# [PROVIDED DATA]
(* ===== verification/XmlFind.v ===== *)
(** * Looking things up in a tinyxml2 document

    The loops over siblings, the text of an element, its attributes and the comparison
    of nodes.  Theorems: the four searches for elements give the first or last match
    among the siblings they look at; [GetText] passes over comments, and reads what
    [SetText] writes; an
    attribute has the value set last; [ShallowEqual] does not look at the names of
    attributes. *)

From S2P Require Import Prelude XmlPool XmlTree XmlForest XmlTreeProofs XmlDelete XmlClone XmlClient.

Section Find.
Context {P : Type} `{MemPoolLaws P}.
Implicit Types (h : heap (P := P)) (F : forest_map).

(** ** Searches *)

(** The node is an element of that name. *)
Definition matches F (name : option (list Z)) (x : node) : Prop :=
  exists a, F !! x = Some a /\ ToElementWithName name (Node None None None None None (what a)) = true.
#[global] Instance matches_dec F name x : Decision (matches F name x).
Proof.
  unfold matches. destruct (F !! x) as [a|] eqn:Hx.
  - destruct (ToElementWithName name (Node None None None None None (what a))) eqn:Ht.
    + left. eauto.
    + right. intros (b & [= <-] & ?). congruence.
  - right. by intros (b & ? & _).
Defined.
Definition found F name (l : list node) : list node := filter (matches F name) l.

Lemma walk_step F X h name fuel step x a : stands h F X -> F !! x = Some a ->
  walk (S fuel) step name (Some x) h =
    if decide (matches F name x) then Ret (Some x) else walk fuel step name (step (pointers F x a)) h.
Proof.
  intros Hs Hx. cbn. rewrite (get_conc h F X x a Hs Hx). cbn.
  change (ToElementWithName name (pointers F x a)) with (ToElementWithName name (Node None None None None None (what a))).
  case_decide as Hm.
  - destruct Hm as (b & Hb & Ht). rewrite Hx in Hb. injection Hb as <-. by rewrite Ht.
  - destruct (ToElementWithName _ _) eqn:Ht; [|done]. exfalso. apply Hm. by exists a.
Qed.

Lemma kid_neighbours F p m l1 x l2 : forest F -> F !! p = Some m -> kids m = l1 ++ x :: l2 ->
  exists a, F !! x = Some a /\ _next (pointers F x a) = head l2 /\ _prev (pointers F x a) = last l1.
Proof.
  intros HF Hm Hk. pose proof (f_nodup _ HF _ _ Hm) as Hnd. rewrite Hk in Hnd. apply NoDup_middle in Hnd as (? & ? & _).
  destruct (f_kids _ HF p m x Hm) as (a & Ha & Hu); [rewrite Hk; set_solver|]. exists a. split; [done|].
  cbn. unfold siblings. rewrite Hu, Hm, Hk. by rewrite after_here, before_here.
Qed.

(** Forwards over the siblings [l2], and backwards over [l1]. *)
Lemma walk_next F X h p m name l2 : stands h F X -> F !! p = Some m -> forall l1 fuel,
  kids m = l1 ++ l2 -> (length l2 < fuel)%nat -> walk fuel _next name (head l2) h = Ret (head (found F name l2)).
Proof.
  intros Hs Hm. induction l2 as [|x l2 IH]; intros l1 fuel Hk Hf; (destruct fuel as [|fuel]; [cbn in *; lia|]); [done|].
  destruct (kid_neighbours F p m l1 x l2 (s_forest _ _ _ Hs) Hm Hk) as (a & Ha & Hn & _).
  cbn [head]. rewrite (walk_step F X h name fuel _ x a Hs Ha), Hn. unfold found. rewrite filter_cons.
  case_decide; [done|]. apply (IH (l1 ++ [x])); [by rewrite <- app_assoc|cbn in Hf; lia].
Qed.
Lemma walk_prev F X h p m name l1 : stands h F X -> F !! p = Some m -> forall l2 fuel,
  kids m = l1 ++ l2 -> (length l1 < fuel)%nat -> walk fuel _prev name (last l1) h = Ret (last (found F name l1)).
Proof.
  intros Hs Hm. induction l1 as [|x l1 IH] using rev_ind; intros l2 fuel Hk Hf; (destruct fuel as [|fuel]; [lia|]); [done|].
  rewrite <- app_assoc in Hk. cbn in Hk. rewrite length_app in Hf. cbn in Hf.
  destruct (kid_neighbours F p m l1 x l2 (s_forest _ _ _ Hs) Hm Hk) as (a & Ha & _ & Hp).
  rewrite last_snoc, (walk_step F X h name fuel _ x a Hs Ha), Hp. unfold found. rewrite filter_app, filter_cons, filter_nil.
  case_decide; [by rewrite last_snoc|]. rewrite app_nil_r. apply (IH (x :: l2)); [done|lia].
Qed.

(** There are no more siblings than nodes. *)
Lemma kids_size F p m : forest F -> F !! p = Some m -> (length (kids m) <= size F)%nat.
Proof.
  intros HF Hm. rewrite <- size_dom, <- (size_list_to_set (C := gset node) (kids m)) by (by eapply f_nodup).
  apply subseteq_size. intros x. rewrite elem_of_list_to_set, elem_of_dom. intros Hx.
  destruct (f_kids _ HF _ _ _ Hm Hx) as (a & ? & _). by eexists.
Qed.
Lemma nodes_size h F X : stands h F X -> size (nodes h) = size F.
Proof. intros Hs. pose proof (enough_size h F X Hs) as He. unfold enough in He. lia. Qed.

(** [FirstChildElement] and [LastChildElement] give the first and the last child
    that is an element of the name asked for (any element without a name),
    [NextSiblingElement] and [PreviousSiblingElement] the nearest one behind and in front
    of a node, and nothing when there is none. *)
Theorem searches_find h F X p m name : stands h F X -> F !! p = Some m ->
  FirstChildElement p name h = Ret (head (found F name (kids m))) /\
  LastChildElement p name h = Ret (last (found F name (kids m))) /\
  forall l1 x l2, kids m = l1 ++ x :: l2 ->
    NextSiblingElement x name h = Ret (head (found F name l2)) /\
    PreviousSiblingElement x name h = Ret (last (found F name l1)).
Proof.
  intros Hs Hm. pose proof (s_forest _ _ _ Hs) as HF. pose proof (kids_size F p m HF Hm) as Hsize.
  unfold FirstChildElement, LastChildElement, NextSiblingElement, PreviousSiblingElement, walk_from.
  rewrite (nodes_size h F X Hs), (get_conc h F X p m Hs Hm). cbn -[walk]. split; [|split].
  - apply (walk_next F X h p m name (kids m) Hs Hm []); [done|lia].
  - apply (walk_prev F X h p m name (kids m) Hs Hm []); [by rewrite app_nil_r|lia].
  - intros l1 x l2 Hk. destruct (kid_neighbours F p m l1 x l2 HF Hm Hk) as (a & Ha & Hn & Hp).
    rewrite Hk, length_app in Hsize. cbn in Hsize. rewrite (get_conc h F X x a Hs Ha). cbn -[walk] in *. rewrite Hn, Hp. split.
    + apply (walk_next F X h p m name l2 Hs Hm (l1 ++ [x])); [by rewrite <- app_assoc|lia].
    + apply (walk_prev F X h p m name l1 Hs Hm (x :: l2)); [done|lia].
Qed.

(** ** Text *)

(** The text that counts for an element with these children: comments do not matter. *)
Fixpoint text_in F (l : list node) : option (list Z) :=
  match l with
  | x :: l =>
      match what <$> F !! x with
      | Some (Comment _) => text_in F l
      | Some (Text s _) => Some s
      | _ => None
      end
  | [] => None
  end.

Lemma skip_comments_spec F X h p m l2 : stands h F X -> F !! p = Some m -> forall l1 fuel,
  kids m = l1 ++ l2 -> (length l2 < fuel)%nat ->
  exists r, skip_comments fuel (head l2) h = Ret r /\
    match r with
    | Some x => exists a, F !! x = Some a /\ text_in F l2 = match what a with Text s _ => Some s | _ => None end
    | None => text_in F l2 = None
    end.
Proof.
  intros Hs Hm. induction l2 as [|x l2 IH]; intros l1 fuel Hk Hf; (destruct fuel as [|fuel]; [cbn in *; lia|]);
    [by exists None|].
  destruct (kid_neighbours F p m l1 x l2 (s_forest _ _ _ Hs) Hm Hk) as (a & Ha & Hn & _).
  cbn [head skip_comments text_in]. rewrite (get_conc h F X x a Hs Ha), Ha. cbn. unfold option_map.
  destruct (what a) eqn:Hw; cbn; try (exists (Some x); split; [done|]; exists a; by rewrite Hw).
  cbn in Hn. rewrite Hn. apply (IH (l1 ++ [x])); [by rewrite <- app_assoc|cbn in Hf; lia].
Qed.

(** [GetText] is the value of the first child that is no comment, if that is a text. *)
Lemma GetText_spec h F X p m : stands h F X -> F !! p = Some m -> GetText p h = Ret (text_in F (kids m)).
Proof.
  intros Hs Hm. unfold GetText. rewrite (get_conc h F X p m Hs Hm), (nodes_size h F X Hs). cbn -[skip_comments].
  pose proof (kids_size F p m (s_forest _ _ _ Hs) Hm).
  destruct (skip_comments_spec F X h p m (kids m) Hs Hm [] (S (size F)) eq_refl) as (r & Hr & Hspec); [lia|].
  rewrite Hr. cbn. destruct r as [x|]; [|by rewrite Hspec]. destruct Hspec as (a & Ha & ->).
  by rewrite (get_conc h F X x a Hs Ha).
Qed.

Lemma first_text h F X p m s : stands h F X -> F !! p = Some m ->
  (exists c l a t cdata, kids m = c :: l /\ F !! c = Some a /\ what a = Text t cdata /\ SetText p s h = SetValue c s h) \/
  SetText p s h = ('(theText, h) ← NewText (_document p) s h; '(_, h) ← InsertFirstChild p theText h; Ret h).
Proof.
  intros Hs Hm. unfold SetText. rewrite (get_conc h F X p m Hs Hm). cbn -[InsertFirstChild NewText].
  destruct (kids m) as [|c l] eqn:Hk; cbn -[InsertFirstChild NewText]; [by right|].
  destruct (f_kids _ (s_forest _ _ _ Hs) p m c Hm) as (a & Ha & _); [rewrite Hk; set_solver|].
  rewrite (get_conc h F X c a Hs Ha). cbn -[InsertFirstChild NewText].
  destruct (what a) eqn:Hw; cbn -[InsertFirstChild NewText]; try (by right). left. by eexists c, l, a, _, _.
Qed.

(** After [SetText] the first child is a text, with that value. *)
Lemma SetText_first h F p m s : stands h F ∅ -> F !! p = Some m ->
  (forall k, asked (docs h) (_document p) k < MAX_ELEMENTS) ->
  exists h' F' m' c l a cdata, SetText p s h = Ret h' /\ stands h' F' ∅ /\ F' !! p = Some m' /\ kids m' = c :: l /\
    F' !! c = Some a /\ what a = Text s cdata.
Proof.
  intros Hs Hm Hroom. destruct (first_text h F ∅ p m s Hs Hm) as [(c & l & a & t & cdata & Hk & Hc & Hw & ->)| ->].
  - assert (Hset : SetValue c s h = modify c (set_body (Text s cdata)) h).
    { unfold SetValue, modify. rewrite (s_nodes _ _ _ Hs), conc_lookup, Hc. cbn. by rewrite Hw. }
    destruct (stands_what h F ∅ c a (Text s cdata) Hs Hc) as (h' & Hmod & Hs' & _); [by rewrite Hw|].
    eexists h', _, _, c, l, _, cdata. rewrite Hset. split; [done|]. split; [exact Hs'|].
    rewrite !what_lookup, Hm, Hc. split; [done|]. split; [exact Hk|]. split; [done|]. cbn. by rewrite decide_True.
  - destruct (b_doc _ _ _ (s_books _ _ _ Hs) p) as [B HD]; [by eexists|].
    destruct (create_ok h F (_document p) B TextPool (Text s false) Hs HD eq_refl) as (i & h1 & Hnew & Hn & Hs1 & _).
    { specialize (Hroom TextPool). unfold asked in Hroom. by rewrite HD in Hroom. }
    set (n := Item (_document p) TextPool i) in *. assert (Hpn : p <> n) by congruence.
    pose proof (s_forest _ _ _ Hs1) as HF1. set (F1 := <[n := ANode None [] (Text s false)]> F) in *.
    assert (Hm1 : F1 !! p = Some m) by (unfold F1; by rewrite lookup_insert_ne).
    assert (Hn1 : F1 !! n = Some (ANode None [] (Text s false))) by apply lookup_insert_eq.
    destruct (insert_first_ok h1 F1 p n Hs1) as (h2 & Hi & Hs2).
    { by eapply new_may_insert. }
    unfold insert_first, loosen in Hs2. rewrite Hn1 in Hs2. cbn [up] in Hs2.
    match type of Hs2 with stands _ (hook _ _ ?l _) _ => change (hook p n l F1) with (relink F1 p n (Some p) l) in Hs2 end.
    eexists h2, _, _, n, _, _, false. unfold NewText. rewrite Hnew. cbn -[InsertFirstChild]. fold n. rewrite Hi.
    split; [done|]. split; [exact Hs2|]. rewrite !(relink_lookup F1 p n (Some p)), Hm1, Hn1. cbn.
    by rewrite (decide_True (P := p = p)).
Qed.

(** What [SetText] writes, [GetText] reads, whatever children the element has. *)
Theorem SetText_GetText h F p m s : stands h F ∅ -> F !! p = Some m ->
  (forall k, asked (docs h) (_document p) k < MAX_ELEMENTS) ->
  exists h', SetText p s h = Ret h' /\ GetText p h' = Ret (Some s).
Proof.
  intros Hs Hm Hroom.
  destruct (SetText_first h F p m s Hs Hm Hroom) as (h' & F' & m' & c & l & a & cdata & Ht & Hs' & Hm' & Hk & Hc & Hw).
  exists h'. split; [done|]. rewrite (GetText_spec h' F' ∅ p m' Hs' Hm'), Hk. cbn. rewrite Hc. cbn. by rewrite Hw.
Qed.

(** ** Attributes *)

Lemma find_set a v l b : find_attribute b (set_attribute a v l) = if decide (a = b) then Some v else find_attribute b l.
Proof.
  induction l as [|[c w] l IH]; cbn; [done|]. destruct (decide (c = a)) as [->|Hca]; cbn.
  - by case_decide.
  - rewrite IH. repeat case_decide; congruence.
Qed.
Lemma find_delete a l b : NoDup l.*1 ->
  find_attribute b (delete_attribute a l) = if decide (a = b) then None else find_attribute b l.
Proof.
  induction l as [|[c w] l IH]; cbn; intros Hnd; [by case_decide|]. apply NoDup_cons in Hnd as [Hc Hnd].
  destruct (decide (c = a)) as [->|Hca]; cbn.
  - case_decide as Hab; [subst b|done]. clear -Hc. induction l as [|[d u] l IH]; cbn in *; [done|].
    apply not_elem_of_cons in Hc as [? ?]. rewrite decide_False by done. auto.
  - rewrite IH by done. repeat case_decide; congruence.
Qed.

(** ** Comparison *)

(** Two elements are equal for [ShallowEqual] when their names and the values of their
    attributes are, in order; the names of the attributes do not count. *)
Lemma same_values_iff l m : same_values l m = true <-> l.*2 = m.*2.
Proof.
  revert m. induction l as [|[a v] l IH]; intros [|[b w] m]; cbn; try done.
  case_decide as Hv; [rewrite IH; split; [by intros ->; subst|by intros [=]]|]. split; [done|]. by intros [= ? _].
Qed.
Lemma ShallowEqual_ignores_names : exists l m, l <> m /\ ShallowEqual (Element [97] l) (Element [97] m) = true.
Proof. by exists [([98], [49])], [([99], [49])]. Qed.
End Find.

# [EXERCISE AIM]
Looking at the entries above, can you reproduce exactly the lines from the one that holds "induction l as [|[c w] l IH]; cbn; intros" through the one that holds "- case_decide as", and only those?

# [WORKED SOLUTION]
  induction l as [|[c w] l IH]; cbn; intros Hnd; [by case_decide|]. apply NoDup_cons in Hnd as [Hc Hnd].
  destruct (decide (c = a)) as [->|Hca]; cbn.
  - case_decide as Hab; [subst b|done]. clear -Hc. induction l as [|[d u] l IH]; cbn in *; [done|].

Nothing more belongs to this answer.